Generating Creative Chess Puzzles
Xidong Feng, Vivek Veeriah, Marcus Chiam, Michael Dennis, Ryan Pachauri, Thomas Tumiel, Federico Barbero, Johan Obando-Ceron, Jiaxin Shi, Satinder Singh, Shaobo Hou, Nenad Tomašev, Tom Zahavy
TL;DR
This work tackles the challenge of generating truly creative chess puzzles by formalizing a multi-dimensional standard—uniqueness, counter-intuitiveness, novelty, and aesthetics—and implementing a reinforcement-learning framework guided by StockFish- and engine-based rewards. The authors train multiple discrete generative models on the Lichess Puzzler data and augment them with outcome-based RL, diversity filters, and realism constraints to produce puzzles that are unique, counter-intuitive, and visually appealing, while maintaining realism through KL penalties and data seeding. Empirical results show RL substantially increases counter-intuitive puzzle generation (up to 2.5%) beyond the Lichess baseline (2.1%) and prior models (0.4%), with human experts rating AI-generated puzzles as highly creative and enjoyable—often rivaling or surpassing composed books.

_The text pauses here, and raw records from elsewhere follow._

(* ===== verification/Status.v ===== *)
(** Mapping of core errors to gRPC statuses ([lore-auth-inbound/src/status.rs]). *)

From Stdlib Require Import ZArith Lia Ascii.
From stdpp Require Import base gmap strings list.
From S2P Require Import Prelude Model.

(** The codes of [tonic::Code] that the source uses. *)
Inductive Code :=
  | CodeNotFound
  | CodeInvalidArgument
  | CodePermissionDenied
  | CodeUnauthenticated
  | CodeUnimplemented
  | CodeInternal
  | CodeResourceExhausted.

#[export] Instance Code_eq_dec : EqDecision Code.
Proof. solve_decision. Defined.

Record Status := mkStatus {
  st_code : Code;
  st_message : string
}.

#[export] Instance Status_eq_dec : EqDecision Status.
Proof. solve_decision. Defined.

Definition core_error_to_status (err : CoreError) : Status :=
  match err with
  | NotFound | AuthSessionNotFound => mkStatus CodeNotFound "not found"
  | InvalidArgument message => mkStatus CodeInvalidArgument message
  | PermissionDenied => mkStatus CodePermissionDenied "permission denied"
  | Unauthenticated => mkStatus CodeUnauthenticated "unauthenticated"
  | Unsupported => mkStatus CodeUnimplemented "unsupported"
  | SigningKeyUnavailable | TokenIssueFailed => mkStatus CodeInternal "token issue failed"
  | AdminAuditFailed _ => mkStatus CodeInternal "admin audit failed"
  | DeviceInvalidCode
  | DeviceExpiredCode
  | DeviceAuthorizationNotPending
  | DeviceIncompleteAuthorization => mkStatus CodeInvalidArgument (core_error_to_string err)
  end.

Definition auth_session_status (err : CoreError) : Status :=
  match err with
  | AuthSessionNotFound | NotFound => mkStatus CodeNotFound "unknown session"
  | InvalidArgument _ => mkStatus CodeInvalidArgument "client_state mismatch"
  | SigningKeyUnavailable | TokenIssueFailed => mkStatus CodeInternal "failed to get auth session"
  | other => core_error_to_status other
  end.

Definition resource_token_exchange_status (err : CoreError) : Status :=
  match err with
  | InvalidArgument _ => mkStatus CodeInvalidArgument "invalid token exchange request"
  | NotFound | PermissionDenied => mkStatus CodePermissionDenied "resource not authorized"
  | Unauthenticated => mkStatus CodeUnauthenticated "invalid authn token"
  | SigningKeyUnavailable | TokenIssueFailed =>
      mkStatus CodeInternal "failed to issue resource token"
  | other => core_error_to_status other
  end.

Definition permission_lookup_status (err : CoreError) : Status :=
  match err with
  | Unauthenticated => mkStatus CodeUnauthenticated "invalid authn token"
  | other => core_error_to_status other
  end.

The work demonstrates a scalable, human-in-the-loop approach to computational creativity in chess, with broader implications for open-ended problem solving in other domains.
Abstract
While Generative AI rapidly advances in various domains, generating truly creative, aesthetic, and counter-intuitive outputs remains a challenge. This paper presents an approach to tackle these difficulties in the domain of chess puzzles. We start by benchmarking Generative AI architectures, and then introduce an RL framework with novel rewards based on chess engine search statistics to overcome some of those shortcomings. The rewards are designed to enhance a puzzle's uniqueness, counter-intuitiveness, diversity, and realism. Our RL approach dramatically increases counter-intuitive puzzle generation by 10x, from 0.22\% (supervised) to 2.5\%, surpassing existing dataset rates (2.1\%) and the best Lichess-trained model (0.4\%). Our puzzles meet novelty and diversity benchmarks, retain aesthetic themes, and are rated by human experts as more creative, enjoyable, and counter-intuitive than composed book puzzles, even approaching classic compositions. Our final outcome is a curated booklet of these AI-generated puzzles, which is acknowledged for creativity by three world-renowned experts.